**WORK TO BE COMPLETED:** Transcribe the stretch of entries below from the line with "Definition occurs (needle" through the line with "- split; [intros", exactly and with both ends included; leave out all other lines.

(Stored items)

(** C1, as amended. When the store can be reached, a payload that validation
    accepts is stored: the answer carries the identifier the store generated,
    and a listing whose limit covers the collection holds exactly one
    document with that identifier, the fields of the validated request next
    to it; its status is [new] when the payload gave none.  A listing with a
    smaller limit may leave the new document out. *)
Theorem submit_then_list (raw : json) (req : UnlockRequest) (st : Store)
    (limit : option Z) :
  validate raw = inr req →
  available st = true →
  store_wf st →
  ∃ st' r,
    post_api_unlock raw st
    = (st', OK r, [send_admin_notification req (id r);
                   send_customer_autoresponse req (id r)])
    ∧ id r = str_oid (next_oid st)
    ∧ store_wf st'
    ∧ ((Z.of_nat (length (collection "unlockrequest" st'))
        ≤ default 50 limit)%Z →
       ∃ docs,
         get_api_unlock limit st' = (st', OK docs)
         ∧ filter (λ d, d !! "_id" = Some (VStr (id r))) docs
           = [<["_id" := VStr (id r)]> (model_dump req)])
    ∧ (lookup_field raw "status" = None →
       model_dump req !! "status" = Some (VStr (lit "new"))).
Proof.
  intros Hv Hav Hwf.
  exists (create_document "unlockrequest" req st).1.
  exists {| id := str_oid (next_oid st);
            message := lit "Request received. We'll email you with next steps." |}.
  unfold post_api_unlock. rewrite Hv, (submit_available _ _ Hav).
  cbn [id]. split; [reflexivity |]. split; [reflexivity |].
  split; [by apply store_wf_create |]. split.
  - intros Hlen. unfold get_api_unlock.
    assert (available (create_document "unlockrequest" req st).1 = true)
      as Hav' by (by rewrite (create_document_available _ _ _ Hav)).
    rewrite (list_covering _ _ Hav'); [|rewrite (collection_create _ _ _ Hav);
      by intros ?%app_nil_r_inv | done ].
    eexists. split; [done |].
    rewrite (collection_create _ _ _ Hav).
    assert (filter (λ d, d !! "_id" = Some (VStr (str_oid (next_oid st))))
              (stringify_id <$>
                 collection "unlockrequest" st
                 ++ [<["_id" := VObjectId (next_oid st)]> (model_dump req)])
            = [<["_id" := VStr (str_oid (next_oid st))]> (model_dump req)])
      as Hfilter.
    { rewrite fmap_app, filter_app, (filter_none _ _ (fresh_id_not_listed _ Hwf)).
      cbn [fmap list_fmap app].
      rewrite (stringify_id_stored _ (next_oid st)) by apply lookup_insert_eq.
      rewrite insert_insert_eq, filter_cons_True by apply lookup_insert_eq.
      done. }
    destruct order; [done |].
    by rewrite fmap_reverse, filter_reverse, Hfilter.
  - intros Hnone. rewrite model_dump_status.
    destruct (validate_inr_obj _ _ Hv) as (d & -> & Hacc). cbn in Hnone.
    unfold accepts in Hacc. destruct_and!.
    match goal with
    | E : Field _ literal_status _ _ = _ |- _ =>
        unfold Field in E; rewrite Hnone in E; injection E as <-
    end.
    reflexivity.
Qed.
...
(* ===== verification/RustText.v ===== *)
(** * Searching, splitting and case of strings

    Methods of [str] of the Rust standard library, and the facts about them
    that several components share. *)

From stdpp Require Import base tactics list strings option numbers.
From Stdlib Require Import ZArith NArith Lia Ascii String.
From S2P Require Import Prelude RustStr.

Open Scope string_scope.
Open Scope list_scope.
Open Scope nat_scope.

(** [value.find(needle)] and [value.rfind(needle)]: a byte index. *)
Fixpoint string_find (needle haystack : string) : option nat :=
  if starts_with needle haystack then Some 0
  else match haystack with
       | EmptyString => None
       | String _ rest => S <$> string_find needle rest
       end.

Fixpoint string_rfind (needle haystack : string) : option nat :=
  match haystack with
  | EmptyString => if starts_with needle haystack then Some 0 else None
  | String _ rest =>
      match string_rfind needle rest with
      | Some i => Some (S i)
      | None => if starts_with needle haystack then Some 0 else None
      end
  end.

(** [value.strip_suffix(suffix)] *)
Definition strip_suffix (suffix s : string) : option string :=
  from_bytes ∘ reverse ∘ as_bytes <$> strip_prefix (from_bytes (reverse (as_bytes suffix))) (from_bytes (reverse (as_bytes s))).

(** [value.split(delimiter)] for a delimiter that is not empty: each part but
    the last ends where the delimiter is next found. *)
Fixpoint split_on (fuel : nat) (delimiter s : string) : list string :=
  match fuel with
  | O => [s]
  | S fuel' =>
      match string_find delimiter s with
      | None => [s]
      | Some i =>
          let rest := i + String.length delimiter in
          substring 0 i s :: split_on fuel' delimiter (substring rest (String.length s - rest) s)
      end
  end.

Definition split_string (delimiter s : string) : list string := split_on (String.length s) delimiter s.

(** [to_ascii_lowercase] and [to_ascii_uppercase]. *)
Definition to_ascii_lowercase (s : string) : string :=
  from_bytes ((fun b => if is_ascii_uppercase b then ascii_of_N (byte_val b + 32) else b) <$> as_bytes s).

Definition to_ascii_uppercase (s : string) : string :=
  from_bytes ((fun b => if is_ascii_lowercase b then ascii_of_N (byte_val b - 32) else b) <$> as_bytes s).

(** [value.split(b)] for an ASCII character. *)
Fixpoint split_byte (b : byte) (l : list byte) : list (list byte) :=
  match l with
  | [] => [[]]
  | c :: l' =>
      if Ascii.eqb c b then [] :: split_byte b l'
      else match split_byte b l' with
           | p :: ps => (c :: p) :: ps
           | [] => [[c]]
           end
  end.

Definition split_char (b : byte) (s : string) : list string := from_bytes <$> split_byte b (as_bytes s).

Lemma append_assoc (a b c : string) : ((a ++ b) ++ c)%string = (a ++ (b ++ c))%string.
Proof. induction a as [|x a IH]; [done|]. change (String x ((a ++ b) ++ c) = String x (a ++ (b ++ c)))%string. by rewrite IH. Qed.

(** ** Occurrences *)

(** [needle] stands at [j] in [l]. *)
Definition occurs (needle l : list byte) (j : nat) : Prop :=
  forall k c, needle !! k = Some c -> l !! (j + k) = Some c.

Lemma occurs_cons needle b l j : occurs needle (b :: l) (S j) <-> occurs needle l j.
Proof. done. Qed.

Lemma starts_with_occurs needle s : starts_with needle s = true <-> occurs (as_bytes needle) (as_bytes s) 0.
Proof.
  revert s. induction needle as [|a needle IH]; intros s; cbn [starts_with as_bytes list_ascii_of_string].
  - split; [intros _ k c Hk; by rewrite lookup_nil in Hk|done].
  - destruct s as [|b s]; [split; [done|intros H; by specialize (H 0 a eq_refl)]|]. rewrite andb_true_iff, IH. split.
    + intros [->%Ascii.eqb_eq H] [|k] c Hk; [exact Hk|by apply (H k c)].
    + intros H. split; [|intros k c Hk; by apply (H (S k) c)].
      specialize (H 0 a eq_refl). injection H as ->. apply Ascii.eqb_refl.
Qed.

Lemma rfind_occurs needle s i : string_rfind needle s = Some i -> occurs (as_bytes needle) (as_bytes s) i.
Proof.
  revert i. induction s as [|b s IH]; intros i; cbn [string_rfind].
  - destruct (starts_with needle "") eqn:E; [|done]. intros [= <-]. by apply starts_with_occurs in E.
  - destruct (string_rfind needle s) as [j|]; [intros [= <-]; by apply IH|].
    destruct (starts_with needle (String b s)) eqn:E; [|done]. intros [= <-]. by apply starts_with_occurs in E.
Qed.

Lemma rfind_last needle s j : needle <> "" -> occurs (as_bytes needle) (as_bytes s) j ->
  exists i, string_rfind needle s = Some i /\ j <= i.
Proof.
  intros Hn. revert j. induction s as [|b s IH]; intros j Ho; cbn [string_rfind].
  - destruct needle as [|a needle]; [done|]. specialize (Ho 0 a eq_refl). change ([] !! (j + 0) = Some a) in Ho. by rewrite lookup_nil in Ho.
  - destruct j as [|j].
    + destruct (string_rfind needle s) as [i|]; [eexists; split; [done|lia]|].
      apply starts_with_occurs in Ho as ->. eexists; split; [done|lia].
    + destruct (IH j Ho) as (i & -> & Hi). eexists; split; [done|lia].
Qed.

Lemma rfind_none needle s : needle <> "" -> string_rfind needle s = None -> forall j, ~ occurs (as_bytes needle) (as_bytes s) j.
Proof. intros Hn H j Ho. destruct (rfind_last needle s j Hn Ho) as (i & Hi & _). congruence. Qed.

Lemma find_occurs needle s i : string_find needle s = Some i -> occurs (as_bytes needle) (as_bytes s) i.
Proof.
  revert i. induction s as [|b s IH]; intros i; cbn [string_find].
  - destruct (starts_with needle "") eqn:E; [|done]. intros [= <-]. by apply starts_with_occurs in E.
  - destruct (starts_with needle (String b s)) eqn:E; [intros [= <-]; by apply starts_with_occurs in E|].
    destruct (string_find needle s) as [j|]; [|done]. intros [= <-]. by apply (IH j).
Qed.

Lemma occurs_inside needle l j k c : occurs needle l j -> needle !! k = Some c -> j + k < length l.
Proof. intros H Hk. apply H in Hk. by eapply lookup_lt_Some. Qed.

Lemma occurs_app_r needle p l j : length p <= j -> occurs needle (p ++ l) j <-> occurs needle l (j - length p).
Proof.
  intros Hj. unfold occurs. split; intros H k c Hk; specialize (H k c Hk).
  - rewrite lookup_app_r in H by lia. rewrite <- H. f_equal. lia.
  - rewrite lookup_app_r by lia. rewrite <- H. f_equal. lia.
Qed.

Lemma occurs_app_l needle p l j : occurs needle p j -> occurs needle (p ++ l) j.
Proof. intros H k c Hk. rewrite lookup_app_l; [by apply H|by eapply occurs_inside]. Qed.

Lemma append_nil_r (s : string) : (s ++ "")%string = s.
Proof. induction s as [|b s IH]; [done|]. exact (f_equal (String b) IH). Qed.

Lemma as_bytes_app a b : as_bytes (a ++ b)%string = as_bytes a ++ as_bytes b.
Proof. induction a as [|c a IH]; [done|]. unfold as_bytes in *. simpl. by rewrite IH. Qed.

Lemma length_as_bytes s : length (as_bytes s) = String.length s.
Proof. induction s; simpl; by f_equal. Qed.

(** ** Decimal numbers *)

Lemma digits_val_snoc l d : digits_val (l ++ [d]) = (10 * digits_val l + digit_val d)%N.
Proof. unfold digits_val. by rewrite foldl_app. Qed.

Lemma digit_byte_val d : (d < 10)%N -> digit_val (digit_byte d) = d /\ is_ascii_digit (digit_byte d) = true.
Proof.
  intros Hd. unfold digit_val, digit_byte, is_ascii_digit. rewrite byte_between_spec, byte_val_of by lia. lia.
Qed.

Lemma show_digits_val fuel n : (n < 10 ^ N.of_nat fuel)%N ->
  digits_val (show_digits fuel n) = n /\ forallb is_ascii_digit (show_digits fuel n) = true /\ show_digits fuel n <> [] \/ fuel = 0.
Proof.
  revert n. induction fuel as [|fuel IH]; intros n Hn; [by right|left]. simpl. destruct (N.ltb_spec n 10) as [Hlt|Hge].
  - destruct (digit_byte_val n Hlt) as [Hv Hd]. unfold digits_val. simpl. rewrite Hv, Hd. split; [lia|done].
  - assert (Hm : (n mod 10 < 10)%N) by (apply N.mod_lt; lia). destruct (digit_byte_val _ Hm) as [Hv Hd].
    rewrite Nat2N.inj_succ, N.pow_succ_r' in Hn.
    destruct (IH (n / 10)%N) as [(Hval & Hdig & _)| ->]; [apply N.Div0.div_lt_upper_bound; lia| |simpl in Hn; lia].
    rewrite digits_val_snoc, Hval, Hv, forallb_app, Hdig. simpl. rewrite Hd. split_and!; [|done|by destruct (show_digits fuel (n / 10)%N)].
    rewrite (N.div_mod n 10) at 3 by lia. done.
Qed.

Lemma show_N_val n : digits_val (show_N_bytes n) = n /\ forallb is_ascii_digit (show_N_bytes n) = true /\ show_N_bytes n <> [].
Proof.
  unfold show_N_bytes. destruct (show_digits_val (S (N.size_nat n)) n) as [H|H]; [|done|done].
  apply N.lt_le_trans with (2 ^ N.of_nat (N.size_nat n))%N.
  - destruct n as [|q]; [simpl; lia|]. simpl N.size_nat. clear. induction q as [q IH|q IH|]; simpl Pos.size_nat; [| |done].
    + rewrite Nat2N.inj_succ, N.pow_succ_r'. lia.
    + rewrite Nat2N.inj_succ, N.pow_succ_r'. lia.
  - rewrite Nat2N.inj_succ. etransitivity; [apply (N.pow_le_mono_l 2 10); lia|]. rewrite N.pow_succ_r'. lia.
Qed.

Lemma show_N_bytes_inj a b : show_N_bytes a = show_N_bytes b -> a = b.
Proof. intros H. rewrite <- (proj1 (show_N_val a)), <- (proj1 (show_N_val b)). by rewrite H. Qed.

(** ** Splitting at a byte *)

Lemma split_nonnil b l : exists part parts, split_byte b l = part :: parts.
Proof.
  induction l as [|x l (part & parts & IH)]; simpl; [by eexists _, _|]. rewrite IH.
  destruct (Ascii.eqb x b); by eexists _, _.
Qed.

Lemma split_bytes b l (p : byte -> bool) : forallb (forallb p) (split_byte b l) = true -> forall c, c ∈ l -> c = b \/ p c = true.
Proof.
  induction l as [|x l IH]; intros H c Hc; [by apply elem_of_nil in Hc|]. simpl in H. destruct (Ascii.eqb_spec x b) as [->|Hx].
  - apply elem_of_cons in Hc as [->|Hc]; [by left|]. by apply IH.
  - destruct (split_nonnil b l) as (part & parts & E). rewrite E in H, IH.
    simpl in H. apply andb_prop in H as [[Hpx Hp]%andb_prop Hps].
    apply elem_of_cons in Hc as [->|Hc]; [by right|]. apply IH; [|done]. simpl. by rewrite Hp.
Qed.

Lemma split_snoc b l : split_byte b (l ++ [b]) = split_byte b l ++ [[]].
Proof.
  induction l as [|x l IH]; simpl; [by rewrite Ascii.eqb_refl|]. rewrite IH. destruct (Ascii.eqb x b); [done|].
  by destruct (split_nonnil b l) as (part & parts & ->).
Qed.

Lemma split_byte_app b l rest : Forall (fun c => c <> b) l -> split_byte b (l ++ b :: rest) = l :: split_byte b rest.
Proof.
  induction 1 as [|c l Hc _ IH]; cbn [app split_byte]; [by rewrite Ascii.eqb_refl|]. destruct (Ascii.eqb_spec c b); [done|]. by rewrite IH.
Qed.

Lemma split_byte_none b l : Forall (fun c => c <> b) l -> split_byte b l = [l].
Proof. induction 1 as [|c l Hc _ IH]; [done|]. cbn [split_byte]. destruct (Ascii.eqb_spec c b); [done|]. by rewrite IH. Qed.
* * *
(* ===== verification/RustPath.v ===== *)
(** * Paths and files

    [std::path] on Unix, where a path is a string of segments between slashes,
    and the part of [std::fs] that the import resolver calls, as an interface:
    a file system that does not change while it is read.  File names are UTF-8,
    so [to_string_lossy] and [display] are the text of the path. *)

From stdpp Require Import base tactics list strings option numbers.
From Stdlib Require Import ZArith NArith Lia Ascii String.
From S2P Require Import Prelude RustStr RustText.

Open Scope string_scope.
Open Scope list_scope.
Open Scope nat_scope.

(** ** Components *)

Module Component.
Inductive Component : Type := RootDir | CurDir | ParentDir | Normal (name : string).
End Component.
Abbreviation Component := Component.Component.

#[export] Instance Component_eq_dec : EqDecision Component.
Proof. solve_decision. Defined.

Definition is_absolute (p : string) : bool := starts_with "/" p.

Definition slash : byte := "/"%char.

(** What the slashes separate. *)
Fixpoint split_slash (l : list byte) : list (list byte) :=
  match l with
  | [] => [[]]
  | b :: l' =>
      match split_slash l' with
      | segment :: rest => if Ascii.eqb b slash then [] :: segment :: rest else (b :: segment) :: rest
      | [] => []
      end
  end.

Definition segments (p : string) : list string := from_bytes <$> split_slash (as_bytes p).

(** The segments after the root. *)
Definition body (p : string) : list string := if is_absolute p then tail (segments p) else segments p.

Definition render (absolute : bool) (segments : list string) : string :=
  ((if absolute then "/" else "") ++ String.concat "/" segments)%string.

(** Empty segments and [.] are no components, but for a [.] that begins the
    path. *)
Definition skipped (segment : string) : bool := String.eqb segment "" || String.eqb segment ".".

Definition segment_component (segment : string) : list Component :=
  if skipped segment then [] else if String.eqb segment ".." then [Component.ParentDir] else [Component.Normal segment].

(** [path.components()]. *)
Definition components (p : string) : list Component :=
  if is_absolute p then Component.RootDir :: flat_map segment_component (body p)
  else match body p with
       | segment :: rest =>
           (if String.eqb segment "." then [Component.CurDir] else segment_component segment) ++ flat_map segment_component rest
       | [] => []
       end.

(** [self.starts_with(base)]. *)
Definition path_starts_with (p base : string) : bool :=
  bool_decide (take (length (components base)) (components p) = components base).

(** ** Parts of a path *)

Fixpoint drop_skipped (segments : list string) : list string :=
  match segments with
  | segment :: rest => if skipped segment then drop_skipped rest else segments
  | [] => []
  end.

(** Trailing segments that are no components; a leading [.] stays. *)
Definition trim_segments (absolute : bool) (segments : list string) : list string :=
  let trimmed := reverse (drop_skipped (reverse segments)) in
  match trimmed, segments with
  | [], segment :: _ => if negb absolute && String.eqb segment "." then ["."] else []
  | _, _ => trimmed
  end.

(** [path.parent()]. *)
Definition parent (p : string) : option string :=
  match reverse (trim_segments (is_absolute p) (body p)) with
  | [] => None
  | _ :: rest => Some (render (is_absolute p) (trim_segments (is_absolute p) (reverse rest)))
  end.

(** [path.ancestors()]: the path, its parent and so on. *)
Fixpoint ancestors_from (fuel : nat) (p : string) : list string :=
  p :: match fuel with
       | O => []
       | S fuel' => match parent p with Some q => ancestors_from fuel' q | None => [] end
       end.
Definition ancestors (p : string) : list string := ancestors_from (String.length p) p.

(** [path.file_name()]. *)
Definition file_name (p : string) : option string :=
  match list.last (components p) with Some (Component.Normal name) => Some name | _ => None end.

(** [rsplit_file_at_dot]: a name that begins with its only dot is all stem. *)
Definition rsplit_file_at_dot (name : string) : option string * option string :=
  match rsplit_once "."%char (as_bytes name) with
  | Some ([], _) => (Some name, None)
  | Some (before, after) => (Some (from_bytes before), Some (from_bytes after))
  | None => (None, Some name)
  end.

**SOLUTION BELOW:**
Definition occurs (needle l : list byte) (j : nat) : Prop :=
  forall k c, needle !! k = Some c -> l !! (j + k) = Some c.

Lemma occurs_cons needle b l j : occurs needle (b :: l) (S j) <-> occurs needle l j.
Proof. done. Qed.

Lemma starts_with_occurs needle s : starts_with needle s = true <-> occurs (as_bytes needle) (as_bytes s) 0.
Proof.
  revert s. induction needle as [|a needle IH]; intros s; cbn [starts_with as_bytes list_ascii_of_string].
  - split; [intros _ k c Hk; by rewrite lookup_nil in Hk|done].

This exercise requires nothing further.